### Exercise details
Locate the line that contains "Lemma yield_rotates_eq idle" in the entries below, then repeat it and every following line through the line that contains "- split; [done| |].", exactly, and no others.

### Input data
+-------+
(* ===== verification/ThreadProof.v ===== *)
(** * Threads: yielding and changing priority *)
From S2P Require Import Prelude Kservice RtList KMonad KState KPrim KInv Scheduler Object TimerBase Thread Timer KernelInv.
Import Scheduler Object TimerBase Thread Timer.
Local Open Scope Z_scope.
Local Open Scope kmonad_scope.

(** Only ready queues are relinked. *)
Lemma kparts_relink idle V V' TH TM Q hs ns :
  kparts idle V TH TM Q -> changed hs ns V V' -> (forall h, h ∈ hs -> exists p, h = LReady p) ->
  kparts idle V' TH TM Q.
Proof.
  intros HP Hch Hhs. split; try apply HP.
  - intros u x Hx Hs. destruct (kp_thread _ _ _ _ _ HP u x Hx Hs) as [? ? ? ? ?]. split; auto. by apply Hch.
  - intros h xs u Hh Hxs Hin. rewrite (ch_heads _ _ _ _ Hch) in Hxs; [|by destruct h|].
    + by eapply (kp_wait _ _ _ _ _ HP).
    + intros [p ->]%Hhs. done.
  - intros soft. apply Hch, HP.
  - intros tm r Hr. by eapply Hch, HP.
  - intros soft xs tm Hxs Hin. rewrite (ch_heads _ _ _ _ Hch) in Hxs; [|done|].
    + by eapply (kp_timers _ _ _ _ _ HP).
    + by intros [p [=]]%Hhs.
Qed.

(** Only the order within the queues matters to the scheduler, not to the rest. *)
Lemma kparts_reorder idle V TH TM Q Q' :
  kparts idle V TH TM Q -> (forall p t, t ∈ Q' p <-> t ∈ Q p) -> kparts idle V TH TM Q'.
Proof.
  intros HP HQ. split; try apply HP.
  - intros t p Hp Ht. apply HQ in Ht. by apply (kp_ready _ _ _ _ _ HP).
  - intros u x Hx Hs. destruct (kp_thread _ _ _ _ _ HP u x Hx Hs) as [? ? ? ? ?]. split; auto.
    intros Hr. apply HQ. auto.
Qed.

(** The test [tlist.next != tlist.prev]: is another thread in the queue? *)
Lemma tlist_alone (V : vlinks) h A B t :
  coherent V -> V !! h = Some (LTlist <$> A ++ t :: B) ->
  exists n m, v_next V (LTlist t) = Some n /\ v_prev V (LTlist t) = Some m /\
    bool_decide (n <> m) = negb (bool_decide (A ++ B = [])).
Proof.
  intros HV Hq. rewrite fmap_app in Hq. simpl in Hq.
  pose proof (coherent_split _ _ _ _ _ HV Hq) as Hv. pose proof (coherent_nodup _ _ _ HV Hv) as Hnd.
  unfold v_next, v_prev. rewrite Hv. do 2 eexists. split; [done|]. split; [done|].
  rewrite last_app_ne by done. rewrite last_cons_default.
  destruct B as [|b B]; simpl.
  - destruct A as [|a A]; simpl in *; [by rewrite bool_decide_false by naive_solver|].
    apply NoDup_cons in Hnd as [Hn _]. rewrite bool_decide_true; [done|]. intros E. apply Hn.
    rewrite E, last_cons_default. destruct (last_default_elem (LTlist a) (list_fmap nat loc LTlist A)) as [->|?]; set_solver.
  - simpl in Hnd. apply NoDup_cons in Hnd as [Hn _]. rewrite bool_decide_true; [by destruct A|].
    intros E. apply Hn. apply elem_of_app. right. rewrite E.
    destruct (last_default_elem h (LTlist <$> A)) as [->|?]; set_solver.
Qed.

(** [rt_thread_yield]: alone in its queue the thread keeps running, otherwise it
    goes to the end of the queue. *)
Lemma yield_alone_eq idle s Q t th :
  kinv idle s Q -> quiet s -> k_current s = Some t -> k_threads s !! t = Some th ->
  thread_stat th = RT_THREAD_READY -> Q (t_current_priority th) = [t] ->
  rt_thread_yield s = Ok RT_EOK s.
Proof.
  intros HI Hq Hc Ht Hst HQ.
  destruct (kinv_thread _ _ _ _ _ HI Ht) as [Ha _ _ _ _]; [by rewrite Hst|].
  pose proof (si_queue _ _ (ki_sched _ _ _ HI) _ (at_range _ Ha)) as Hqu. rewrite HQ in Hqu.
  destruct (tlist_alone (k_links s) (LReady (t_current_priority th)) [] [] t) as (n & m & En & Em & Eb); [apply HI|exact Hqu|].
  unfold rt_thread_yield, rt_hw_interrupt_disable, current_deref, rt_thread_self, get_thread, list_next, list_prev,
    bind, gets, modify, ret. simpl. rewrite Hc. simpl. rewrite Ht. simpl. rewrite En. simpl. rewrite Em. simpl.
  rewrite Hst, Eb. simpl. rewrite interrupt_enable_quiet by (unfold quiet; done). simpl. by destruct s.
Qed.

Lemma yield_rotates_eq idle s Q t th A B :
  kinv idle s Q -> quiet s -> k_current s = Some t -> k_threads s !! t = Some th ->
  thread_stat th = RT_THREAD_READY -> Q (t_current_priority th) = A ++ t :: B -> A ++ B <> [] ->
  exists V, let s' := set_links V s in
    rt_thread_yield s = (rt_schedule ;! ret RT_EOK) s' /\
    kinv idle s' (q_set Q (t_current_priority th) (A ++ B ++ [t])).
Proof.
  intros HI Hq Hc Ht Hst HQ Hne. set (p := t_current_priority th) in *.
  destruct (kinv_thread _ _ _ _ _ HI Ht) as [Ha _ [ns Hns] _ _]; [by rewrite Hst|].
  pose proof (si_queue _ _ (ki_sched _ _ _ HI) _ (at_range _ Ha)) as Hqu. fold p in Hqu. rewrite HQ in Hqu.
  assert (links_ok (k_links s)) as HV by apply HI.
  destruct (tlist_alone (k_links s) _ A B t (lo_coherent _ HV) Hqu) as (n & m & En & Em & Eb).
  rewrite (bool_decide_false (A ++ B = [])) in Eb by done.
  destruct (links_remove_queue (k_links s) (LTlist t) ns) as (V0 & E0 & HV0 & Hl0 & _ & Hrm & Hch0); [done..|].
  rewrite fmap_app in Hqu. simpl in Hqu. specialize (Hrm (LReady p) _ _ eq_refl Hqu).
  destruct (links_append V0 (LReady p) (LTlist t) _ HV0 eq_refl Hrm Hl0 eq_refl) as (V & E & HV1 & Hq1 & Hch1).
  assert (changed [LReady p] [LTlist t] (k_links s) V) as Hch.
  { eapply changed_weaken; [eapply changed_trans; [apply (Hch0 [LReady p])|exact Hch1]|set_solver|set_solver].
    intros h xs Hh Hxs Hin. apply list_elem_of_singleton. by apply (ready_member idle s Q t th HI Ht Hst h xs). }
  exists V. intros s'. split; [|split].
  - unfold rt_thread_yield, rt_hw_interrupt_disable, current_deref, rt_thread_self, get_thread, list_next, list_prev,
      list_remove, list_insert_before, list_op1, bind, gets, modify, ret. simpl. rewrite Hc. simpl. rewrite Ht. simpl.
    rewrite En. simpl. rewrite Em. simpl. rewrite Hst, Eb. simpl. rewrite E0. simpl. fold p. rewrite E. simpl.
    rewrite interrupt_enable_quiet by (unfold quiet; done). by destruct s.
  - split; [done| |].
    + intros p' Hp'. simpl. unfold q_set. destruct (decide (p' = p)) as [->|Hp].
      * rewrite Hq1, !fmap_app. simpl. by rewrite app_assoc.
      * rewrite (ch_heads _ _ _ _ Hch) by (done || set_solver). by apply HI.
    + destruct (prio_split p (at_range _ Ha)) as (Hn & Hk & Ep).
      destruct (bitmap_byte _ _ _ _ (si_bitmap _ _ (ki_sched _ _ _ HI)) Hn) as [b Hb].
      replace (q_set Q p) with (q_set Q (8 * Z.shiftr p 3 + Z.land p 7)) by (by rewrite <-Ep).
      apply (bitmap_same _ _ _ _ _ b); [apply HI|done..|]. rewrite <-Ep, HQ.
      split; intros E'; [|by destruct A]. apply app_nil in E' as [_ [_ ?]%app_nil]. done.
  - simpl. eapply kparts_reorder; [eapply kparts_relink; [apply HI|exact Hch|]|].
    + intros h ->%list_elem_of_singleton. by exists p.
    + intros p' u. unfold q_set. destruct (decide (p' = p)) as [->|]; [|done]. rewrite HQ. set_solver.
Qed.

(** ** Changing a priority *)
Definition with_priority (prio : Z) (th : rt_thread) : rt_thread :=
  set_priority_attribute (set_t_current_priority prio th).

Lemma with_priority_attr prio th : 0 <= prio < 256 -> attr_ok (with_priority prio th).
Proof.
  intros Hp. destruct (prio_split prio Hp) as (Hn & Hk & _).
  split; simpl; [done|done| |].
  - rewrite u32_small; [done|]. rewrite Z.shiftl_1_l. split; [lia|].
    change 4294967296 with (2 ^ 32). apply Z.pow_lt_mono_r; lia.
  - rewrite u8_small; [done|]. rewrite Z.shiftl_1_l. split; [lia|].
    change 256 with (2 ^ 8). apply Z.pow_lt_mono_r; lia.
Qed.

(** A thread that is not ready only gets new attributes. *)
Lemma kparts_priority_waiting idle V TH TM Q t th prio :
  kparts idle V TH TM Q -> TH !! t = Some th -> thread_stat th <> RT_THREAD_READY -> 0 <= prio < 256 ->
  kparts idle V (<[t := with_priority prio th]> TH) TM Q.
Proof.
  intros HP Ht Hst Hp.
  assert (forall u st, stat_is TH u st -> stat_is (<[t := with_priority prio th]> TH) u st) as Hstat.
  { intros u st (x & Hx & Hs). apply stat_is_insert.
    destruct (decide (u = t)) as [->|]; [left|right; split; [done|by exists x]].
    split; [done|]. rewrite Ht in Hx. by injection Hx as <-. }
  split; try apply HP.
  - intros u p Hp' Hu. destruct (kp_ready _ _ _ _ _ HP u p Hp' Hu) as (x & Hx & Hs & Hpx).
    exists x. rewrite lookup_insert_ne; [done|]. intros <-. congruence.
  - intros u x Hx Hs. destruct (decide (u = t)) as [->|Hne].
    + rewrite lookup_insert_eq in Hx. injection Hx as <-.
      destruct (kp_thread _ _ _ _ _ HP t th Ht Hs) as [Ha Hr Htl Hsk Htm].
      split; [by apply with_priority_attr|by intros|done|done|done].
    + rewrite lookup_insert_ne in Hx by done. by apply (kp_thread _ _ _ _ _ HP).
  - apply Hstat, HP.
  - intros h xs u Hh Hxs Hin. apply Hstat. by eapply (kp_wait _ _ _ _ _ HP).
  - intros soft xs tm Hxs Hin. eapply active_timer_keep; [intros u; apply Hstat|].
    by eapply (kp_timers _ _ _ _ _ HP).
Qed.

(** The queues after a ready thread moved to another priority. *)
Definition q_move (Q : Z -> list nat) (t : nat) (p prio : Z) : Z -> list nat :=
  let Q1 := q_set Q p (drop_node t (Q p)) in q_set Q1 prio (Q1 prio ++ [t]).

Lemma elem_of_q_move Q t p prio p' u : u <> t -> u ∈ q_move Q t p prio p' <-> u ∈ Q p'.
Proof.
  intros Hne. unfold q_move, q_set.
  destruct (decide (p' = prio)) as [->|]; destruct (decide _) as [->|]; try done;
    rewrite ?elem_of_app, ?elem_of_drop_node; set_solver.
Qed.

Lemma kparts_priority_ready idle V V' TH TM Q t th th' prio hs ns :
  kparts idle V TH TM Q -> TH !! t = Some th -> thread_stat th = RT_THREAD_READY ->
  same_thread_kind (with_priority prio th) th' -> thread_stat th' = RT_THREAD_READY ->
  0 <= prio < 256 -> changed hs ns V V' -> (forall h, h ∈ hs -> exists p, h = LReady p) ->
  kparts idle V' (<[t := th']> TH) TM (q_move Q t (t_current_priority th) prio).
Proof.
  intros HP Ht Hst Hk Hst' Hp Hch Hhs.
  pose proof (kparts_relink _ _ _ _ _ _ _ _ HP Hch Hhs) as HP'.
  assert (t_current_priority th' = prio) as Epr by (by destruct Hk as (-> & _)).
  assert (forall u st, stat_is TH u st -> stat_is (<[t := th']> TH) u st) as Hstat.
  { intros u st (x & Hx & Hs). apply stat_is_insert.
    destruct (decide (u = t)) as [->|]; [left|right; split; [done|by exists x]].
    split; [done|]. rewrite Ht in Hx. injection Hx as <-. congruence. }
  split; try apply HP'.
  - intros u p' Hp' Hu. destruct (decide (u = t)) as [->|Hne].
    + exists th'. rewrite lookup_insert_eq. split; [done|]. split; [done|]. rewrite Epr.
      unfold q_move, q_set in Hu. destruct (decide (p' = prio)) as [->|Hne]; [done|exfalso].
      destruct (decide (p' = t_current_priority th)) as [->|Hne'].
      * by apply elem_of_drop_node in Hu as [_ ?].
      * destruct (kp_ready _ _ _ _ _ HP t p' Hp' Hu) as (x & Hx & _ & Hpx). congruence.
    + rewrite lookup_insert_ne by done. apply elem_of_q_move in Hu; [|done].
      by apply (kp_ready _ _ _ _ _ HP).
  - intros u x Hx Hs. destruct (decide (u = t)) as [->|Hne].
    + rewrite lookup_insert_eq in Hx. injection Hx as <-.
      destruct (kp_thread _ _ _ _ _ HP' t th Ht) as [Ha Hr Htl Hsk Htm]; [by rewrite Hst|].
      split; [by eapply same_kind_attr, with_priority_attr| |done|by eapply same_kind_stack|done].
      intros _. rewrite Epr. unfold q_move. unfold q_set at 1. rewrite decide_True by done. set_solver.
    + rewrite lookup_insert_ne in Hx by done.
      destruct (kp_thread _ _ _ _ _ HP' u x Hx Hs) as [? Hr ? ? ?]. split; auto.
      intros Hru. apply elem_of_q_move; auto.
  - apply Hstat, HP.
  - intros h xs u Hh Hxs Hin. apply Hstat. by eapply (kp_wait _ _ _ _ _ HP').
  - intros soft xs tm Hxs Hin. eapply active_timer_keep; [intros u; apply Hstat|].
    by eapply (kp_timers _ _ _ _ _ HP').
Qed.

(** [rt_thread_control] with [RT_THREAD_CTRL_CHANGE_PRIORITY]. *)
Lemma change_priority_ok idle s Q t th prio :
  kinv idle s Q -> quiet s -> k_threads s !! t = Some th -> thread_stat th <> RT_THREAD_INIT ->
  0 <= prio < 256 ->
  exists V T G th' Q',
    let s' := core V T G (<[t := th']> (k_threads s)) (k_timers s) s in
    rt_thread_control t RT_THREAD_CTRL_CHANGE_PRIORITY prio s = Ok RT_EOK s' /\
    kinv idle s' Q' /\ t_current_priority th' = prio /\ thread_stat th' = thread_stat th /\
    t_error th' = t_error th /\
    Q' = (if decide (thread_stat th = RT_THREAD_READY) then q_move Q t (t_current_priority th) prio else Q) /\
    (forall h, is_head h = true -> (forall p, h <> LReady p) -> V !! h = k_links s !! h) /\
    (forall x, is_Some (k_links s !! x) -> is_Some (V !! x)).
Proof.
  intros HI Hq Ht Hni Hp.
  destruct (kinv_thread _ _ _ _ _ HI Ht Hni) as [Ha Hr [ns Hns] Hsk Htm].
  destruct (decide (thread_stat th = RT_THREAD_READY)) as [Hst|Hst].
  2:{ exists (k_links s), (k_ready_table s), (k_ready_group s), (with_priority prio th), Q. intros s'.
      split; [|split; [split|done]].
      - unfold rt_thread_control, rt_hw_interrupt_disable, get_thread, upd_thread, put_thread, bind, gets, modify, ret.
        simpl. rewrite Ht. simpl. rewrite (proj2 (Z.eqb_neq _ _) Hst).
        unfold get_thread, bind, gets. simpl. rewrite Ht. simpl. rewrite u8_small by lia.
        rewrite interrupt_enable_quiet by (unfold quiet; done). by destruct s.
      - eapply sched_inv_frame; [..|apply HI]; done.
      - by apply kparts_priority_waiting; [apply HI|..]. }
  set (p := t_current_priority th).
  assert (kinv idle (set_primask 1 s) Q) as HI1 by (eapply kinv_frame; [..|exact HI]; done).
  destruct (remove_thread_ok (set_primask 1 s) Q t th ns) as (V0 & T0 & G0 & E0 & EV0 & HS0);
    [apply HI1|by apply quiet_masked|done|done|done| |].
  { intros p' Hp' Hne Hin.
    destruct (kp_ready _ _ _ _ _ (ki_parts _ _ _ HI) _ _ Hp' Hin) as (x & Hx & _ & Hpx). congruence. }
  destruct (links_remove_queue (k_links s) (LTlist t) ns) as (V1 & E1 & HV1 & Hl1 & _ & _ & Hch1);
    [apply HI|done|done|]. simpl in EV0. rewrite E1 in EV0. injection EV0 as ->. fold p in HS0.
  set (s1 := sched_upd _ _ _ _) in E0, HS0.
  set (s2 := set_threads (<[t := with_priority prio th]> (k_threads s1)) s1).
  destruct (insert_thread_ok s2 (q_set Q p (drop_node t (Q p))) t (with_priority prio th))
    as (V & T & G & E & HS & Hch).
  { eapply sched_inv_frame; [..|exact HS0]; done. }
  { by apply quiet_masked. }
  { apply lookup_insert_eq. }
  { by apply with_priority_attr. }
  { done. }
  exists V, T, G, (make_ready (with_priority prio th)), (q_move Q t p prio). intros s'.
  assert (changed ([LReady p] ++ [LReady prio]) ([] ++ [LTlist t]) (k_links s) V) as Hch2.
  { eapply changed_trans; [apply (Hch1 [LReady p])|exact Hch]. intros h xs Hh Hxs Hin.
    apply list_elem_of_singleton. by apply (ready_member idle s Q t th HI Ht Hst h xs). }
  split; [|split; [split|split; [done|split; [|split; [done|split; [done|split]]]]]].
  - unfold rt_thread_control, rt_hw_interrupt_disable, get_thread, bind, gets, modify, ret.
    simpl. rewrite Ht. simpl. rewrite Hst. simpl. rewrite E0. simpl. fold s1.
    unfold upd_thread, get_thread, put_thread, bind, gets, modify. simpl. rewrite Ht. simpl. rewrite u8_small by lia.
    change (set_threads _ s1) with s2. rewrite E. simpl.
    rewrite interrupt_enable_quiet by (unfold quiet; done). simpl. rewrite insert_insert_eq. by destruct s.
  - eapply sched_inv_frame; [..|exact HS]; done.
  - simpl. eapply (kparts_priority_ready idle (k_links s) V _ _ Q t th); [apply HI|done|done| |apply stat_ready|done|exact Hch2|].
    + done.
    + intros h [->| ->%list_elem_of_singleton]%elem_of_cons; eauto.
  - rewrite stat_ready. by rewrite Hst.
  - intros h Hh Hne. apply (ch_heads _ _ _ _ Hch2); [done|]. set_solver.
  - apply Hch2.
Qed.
+-------+
### Response to the exercise
Lemma yield_rotates_eq idle s Q t th A B :
  kinv idle s Q -> quiet s -> k_current s = Some t -> k_threads s !! t = Some th ->
  thread_stat th = RT_THREAD_READY -> Q (t_current_priority th) = A ++ t :: B -> A ++ B <> [] ->
  exists V, let s' := set_links V s in
    rt_thread_yield s = (rt_schedule ;! ret RT_EOK) s' /\
    kinv idle s' (q_set Q (t_current_priority th) (A ++ B ++ [t])).
Proof.
  intros HI Hq Hc Ht Hst HQ Hne. set (p := t_current_priority th) in *.
  destruct (kinv_thread _ _ _ _ _ HI Ht) as [Ha _ [ns Hns] _ _]; [by rewrite Hst|].
  pose proof (si_queue _ _ (ki_sched _ _ _ HI) _ (at_range _ Ha)) as Hqu. fold p in Hqu. rewrite HQ in Hqu.
  assert (links_ok (k_links s)) as HV by apply HI.
  destruct (tlist_alone (k_links s) _ A B t (lo_coherent _ HV) Hqu) as (n & m & En & Em & Eb).
  rewrite (bool_decide_false (A ++ B = [])) in Eb by done.
  destruct (links_remove_queue (k_links s) (LTlist t) ns) as (V0 & E0 & HV0 & Hl0 & _ & Hrm & Hch0); [done..|].
  rewrite fmap_app in Hqu. simpl in Hqu. specialize (Hrm (LReady p) _ _ eq_refl Hqu).
  destruct (links_append V0 (LReady p) (LTlist t) _ HV0 eq_refl Hrm Hl0 eq_refl) as (V & E & HV1 & Hq1 & Hch1).
  assert (changed [LReady p] [LTlist t] (k_links s) V) as Hch.
  { eapply changed_weaken; [eapply changed_trans; [apply (Hch0 [LReady p])|exact Hch1]|set_solver|set_solver].
    intros h xs Hh Hxs Hin. apply list_elem_of_singleton. by apply (ready_member idle s Q t th HI Ht Hst h xs). }
  exists V. intros s'. split; [|split].
  - unfold rt_thread_yield, rt_hw_interrupt_disable, current_deref, rt_thread_self, get_thread, list_next, list_prev,
      list_remove, list_insert_before, list_op1, bind, gets, modify, ret. simpl. rewrite Hc. simpl. rewrite Ht. simpl.
    rewrite En. simpl. rewrite Em. simpl. rewrite Hst, Eb. simpl. rewrite E0. simpl. fold p. rewrite E. simpl.
    rewrite interrupt_enable_quiet by (unfold quiet; done). by destruct s.
  - split; [done| |].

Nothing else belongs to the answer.